> **Action item**
Each line from the start of the records through the line containing "Definition in_z (f" is to be transcribed exactly, and no other line is to be included.

[Saved entries]
(* ===== verification/Ops.v ===== *)
(** * The built-in operations

    Models [kernel/ops]: the schemas and rows every operation module registers,
    their capability predicates, the [prepare] function of each row as the
    implementation it picks, the benchmark arguments, and [populate].  The
    predicates are built with the constructors of [Predicate.v], so a mistake
    that raises at import time is an [Err] here.

    The kernels are named, not modelled; [can_import] says which modules a
    process can import. *)

From S2P Require Export Registry.
From Stdlib Require Import Ascii String.
From stdpp Require Import options.

Local Open Scope Z_scope.

(** ** The predicate notation of the operation modules *)

Definition rpred : Type := res predicate.

Definition eq_s (f : fact) (s : string) : rpred := mk_cmp f OEq (VStr s).
Definition eq_z (f : fact) (z : Z) : rpred := mk_cmp f OEq (VInt z).
Definition eq_b (f : fact) (b : bool) : rpred := mk_cmp f OEq (VBool b).
Definition ne_s (f : fact) (s : string) : rpred := mk_cmp f ONe (VStr s).
Definition ne_b (f : fact) (b : bool) : rpred := mk_cmp f ONe (VBool b).
Definition le_z (f : fact) (z : Z) : rpred := mk_cmp f OLe (VInt z).
Definition eq_f (f g : fact) : rpred := mk_cmp_fact f OEq g.
Definition in_s (f : fact) (l : list string) : rpred := mk_in f (VStr <$> l).
Definition in_z (f : fact) (l : list Z) : rpred := mk_in f (VInt <$> l).
Definition truthy (f : fact) : rpred := Ok (Leaf f LIsTruthy).
Definition is_none (f : fact) : rpred := Ok (Leaf f LIsNone).
Definition is_set (f : fact) : rpred := Ok (Leaf f LIsSet).
Definition has (name : string) : rpred := truthy (fact_lib name).
Definition divides (m : Z) (f : fact) : rpred := e ← mk_mod_expr f m; mod_expr_eq e 0.
Definition at_least (bound : string) : rpred := mk_arch_at_least fact_device_arch (VStr bound).
Definition family_in (l : list string) : rpred := mk_arch_family_in fact_device_arch (VStr <$> l).
Definition ands (parts : list rpred) : rpred := all_of <$> rmap id parts.
Definition ors (parts : list rpred) : rpred := any_of <$> rmap id parts.
Definition imply (c r : rpred) : rpred := a ← c; b ← r; Ok (implies a b).
(** [a & b] *)
Definition both (a b : rpred) : rpred := x ← a; y ← b; Ok (mk_and [x; y]).

Definition vendor_nvidia : rpred := eq_s fact_device_vendor "nvidia".
Lemma contract_kept {plan} (p : policy plan) o imp : o ∈ dkeys (cat_ops builtin) → o ∉ loose_ops →
  prepare_reads (prepare_builtin imp) builtin p o.
Proof.
  intros Ho Hl i fs1 fs2 ps Hi Hsim. unfold prepare_builtin.
  destruct (all_rows !! Z.to_nat (im_object i)) as [r|] eqn:Hr; [|reflexivity].
  destruct (all_touch_lookup _ _ _ _ builtin_touch Hr) as (paths & Hpaths & Ht). apply Ht.
  intros path Hpath.
  assert (o ∈ filter (λ o, o ∉ loose_ops) (dkeys (cat_ops builtin))) as Hin
    by (rewrite list_elem_of_filter; exact (conj Hl Ho)).
  pose proof (forallb_elem _ _ o reads_tested_ok Hin) as Hok. clear Hin.
  unfold reads_tested in Hok. apply (forallb_elem _ _ i) in Hok; [|exact Hi].
  unfold row_reads in Hok. rewrite Hpaths in Hok. cbn [default from_option id] in Hok.
  apply (forallb_elem _ _ path) in Hok; [|exact Hpath].
  apply andb_prop in Hok as [Hstrict%negb_true_iff Hin%bool_decide_eq_true].
  assert (path ∈ prepare_paths builtin p o) as HU.
  { unfold prepare_paths, choice_paths. apply elem_of_union in Hin as [Hin|Hin].
    - apply elem_of_union_l, elem_of_union_l, Hin.
    - apply elem_of_union_r, Hin. }
  exact (similar_on_strict _ _ _ _ Hsim HU Hstrict).
Qed.

Lemma one_fact_similar U path v w : path ∉ U →
  similar_on U (Facts {[ path := v ]} ∅) (Facts {[ path := w ]} ∅).
Proof.
  intros Hp. assert (∀ p x, p ∈ U → lookup_fact (Facts {[ path := x ]} ∅) p = None) as Hnone.
  { intros p x Hin. unfold lookup_fact. simpl. rewrite lookup_singleton_ne; [done|congruence]. }
  apply similar_on_intro; [..|done]; intros p Hin; by rewrite !Hnone.
Qed.

(** For each of the four an untested attribute and the row it decides. *)
Definition loose_facts : list (string * (string * string * value * value)) := [
  ("rmsnorm", ("torch.rmsnorm", "attrs.variant", VStr "rms", VStr "gemma"));
  ("rmsnorm_add", ("torch.rmsnorm_add", "attrs.variant", VStr "rms", VStr "gemma"));
  ("channel_l2_norm", ("torch.channel_l2_norm", "attrs.restore_input_dtype", VBool true, VBool false));
  ("rope", ("eager.rope", "attrs.interleave", VBool true, VBool false))].

#[export] Instance obj_eq_dec : EqDecision obj.
Proof.
  refine (fix go (x y : obj) : Decision (x = y) :=
    match x, y with
    | OVal v, OVal w => cast_if (decide (v = w))
    | OList l, OList k => cast_if (@list_eq_dec _ go l k)
    | OMap d, OMap e => cast_if (@list_eq_dec _ (@prod_eq_dec _ _ _ go) d e)
    | _, _ => right _
    end); clear go; abstract congruence.
Defined.
#[export] Instance handle_eq_dec : EqDecision handle.
Proof. solve_decision. Defined.

Definition loose_fact_ok (x : string * (string * string * value * value)) : bool :=
  let '(o, (id, path, v, w)) := x in
  match filter (λ i, im_kernel_id i = id) (impls builtin (Some o)) with
  | [] => false
  | i :: _ =>
      bool_decide (path ∉ tested_paths o ∪ call_paths)
      && negb (bool_decide (prepare_builtin (λ _, true) i (Facts {[ path := v ]} ∅) []
                            = prepare_builtin (λ _, true) i (Facts {[ path := w ]} ∅) []))
  end.

Lemma loose_facts_ok : forallb loose_fact_ok loose_facts = true.
Proof. vm_compute. reflexivity. Qed.

Lemma contract_broken {plan} (p : policy plan) x :
  p_rules p = [] → p_overrides p = [] → x ∈ loose_facts →
  ¬ prepare_reads (prepare_builtin (λ _, true)) builtin p x.1.
Proof.
  intros Hr Ho Hx Hcontract. pose proof (forallb_elem _ _ x loose_facts_ok Hx) as Hok.
  destruct x as [o [[[id path] v] w]]. unfold loose_fact_ok in Hok.
  destruct (filter _ _) as [|i l] eqn:Hf; [discriminate Hok|].
  apply andb_prop in Hok as [Hpath%bool_decide_eq_true Hne%negb_true_iff%bool_decide_eq_false].
  assert (i ∈ filter (λ i, im_kernel_id i = id) (impls builtin (Some o))) as Hi by (rewrite Hf; by left).
  apply list_elem_of_filter in Hi as [_ Hi]. apply Hne, Hcontract; [exact Hi|].
  cbn [fst]. rewrite (choice_paths_no_rules p o Hr Ho). by apply one_fact_similar.
Qed.

(** Which built-in operations a call site may memoise.  For an operation
    of the built-in catalog, the [prepare] functions read only facts the memo
    key covers, whatever policy is loaded, exactly when it is none of
    [rmsnorm], [rmsnorm_add], [channel_l2_norm] and [rope]; those four read
    [attrs.variant], [attrs.restore_input_dtype] or [attrs.interleave], which no
    capability tests, so without a rule that does a site must fix them. *)
Theorem builtin_prepare_contract {plan} o : o ∈ dkeys (cat_ops builtin) →
  (∀ (p : policy plan) imp, prepare_reads (prepare_builtin imp) builtin p o) ↔ o ∉ loose_ops.
Proof.
  intros Hop. split.
  - intros Hall Hl. assert (loose_ops = loose_facts.*1) as Heq by reflexivity.
    rewrite Heq in Hl. apply list_elem_of_fmap in Hl as (x & -> & Hx).
    by apply (contract_broken (plan := plan) (Policy "static" "reference" [] [] None None) x).
  - intros Hl p imp. by apply contract_kept.
Qed.

Lemma builtin_prepare_contract_witness :
  prepare_reads (prepare_builtin (λ _, true)) builtin (Policy "static" "reference" [] [] None (@None unit)) "gemm".
Proof.
  refine (proj2 (builtin_prepare_contract (plan := unit) "gemm" _) _ _ _).
  - apply (bool_decide_unpack _). vm_compute. exact I.
  - apply (bool_decide_unpack _). vm_compute. exact I.
Defined.

(** ** The catalog *)

(** The checks the catalog is meant to pass: no operation lacks its reference,
    no reference row needs a library, every operation that has rows has one that
    may be captured, and every capability respects [==]. *)
Definition reference_free (i : impl) : bool :=
  negb (im_reference i) || bool_decide (libraries_of i = ∅).
Definition capturable (c : catalog) (o : string) : bool :=
  existsb im_capture_safe (impls c (Some o)).

(** The built-in operation modules register without an error, and the
    catalog they build has a reference implementation for every operation that
    promises one, none of which needs an optional library; every operation has a
    capture-safe row, and every capability treats equal values alike. *)
Theorem builtin_catalog_sound :
  build_catalog = Ok builtin ∧ coverage_gaps builtin = []
  ∧ List.length (cat_ops builtin) = 16%nat ∧ List.length (cat_impls builtin) = 70%nat
  ∧ forallb reference_free (dvals (cat_impls builtin)) = true
  ∧ forallb (capturable builtin) (dkeys (cat_ops builtin)) = true
  ∧ forallb (λ i, well_kinded (im_when i)) (dvals (cat_impls builtin)) = true.
Proof.
  split; [exact builtin_ok|]. split_and!; vm_compute; reflexivity.
Qed.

> **Response area**
(* ===== verification/Ops.v ===== *)
(** * The built-in operations

    Models [kernel/ops]: the schemas and rows every operation module registers,
    their capability predicates, the [prepare] function of each row as the
    implementation it picks, the benchmark arguments, and [populate].  The
    predicates are built with the constructors of [Predicate.v], so a mistake
    that raises at import time is an [Err] here.

    The kernels are named, not modelled; [can_import] says which modules a
    process can import. *)

From S2P Require Export Registry.
From Stdlib Require Import Ascii String.
From stdpp Require Import options.

Local Open Scope Z_scope.

(** ** The predicate notation of the operation modules *)

Definition rpred : Type := res predicate.

Definition eq_s (f : fact) (s : string) : rpred := mk_cmp f OEq (VStr s).
Definition eq_z (f : fact) (z : Z) : rpred := mk_cmp f OEq (VInt z).
Definition eq_b (f : fact) (b : bool) : rpred := mk_cmp f OEq (VBool b).
Definition ne_s (f : fact) (s : string) : rpred := mk_cmp f ONe (VStr s).
Definition ne_b (f : fact) (b : bool) : rpred := mk_cmp f ONe (VBool b).
Definition le_z (f : fact) (z : Z) : rpred := mk_cmp f OLe (VInt z).
Definition eq_f (f g : fact) : rpred := mk_cmp_fact f OEq g.
Definition in_s (f : fact) (l : list string) : rpred := mk_in f (VStr <$> l).
Definition in_z (f : fact) (l : list Z) : rpred := mk_in f (VInt <$> l).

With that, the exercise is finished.